## Problem description:
Transcribe the data below verbatim from the line with "cbn [dim shape set_shape] in Hrun, Hsh, Hinv2." to the line with "replace (dim a". Include both of those lines.

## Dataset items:

BEGIN

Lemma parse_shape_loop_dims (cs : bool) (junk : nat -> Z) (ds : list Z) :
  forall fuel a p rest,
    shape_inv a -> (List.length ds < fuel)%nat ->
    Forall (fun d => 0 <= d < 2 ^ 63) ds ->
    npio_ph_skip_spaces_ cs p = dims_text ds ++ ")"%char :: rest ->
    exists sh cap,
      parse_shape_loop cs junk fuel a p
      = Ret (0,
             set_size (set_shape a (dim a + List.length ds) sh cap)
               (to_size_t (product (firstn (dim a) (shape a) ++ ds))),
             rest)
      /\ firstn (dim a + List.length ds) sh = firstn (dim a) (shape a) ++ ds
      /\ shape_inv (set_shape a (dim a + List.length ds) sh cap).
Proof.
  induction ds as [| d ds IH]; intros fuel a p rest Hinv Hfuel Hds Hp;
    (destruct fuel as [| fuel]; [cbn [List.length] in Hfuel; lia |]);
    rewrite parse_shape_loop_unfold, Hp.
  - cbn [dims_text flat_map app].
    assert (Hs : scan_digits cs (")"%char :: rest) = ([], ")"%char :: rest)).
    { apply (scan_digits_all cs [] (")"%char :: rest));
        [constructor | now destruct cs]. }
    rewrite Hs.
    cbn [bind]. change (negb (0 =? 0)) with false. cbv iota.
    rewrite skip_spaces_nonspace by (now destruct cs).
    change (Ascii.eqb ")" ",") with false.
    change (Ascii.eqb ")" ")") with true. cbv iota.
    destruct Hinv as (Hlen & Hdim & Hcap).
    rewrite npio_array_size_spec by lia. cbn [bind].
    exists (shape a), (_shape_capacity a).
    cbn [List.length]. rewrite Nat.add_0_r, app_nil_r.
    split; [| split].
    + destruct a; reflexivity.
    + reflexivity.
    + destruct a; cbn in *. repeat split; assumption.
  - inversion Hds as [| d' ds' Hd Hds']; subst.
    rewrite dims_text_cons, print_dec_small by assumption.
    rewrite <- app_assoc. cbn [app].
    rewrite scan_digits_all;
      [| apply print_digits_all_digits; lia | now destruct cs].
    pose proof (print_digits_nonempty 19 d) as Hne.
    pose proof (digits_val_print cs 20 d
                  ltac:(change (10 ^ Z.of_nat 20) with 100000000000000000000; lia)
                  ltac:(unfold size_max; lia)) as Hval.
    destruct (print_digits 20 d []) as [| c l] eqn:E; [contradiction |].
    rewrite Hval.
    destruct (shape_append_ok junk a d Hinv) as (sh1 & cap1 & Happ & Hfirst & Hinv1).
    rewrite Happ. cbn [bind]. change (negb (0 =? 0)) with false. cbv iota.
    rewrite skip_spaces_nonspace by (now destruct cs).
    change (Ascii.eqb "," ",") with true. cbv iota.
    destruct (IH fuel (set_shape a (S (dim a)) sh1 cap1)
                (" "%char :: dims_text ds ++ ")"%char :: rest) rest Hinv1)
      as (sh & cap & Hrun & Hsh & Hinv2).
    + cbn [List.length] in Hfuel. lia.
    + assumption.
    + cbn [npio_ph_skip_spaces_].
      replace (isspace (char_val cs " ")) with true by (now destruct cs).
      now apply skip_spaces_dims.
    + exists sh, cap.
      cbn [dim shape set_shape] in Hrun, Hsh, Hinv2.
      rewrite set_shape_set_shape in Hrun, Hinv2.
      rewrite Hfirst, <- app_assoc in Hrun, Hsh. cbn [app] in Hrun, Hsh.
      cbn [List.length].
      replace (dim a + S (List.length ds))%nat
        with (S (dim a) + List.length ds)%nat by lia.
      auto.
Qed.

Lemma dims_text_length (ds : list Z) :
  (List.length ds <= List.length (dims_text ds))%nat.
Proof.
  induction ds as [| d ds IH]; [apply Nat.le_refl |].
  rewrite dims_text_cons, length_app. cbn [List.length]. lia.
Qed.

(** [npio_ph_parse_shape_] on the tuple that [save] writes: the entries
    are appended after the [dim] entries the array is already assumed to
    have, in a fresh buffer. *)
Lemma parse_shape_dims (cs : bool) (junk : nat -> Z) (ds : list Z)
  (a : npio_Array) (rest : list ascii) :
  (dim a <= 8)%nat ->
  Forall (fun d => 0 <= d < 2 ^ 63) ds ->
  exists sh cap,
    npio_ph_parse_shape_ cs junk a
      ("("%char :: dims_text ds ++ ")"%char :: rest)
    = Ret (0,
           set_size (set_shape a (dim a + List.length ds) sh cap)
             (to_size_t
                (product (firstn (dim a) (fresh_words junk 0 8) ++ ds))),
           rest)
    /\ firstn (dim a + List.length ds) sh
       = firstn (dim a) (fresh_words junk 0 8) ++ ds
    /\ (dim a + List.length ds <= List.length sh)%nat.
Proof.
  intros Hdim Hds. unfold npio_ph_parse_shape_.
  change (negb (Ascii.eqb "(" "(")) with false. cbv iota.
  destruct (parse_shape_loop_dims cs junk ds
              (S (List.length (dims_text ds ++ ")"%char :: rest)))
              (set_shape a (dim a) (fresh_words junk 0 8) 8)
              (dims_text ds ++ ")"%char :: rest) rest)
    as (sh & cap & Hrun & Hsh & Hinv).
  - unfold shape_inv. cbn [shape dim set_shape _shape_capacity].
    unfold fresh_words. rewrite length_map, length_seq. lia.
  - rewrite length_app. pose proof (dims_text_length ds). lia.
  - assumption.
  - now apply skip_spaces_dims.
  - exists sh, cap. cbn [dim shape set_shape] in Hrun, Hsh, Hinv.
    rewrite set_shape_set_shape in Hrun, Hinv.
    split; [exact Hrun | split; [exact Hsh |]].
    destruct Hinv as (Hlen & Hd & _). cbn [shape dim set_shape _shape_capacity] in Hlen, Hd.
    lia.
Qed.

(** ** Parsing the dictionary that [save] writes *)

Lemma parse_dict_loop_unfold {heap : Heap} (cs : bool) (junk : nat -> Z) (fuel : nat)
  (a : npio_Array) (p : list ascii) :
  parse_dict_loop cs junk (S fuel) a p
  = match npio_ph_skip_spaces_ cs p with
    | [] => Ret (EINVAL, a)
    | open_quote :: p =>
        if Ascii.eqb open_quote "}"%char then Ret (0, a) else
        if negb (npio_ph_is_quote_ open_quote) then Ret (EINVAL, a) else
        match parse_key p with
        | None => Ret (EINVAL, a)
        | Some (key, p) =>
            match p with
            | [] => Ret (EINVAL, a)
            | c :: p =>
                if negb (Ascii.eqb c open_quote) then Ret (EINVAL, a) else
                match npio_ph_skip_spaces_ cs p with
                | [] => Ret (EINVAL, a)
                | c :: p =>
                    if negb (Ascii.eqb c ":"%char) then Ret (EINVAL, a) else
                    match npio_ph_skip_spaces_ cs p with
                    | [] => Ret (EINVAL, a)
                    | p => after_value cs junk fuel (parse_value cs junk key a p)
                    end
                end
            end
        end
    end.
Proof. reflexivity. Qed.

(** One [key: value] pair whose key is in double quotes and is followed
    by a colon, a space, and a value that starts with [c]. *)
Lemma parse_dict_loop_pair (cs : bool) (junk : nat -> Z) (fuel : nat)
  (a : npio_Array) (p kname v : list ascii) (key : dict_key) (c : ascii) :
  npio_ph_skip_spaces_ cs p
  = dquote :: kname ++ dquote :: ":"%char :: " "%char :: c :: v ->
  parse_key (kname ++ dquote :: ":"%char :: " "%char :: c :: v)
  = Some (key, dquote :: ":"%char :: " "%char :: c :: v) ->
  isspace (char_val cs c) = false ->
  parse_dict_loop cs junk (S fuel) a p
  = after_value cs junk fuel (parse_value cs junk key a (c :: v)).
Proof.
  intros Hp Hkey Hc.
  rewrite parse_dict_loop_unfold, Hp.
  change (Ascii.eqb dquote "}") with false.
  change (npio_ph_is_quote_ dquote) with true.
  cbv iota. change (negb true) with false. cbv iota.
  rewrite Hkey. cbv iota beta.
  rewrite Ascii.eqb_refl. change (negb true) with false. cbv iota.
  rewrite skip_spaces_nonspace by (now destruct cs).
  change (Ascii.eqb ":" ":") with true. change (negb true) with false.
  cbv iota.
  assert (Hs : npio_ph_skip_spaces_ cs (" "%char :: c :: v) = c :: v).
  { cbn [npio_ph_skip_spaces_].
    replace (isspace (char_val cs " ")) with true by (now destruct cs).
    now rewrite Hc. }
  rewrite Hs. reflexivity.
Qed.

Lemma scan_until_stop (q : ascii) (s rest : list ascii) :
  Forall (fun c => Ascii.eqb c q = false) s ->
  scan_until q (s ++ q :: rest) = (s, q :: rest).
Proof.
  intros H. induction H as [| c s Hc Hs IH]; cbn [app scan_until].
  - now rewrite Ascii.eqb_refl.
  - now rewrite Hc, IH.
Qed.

END

## Answer for the task:
      cbn [dim shape set_shape] in Hrun, Hsh, Hinv2.
      rewrite set_shape_set_shape in Hrun, Hinv2.
      rewrite Hfirst, <- app_assoc in Hrun, Hsh. cbn [app] in Hrun, Hsh.
      cbn [List.length].
      replace (dim a + S (List.length ds))%nat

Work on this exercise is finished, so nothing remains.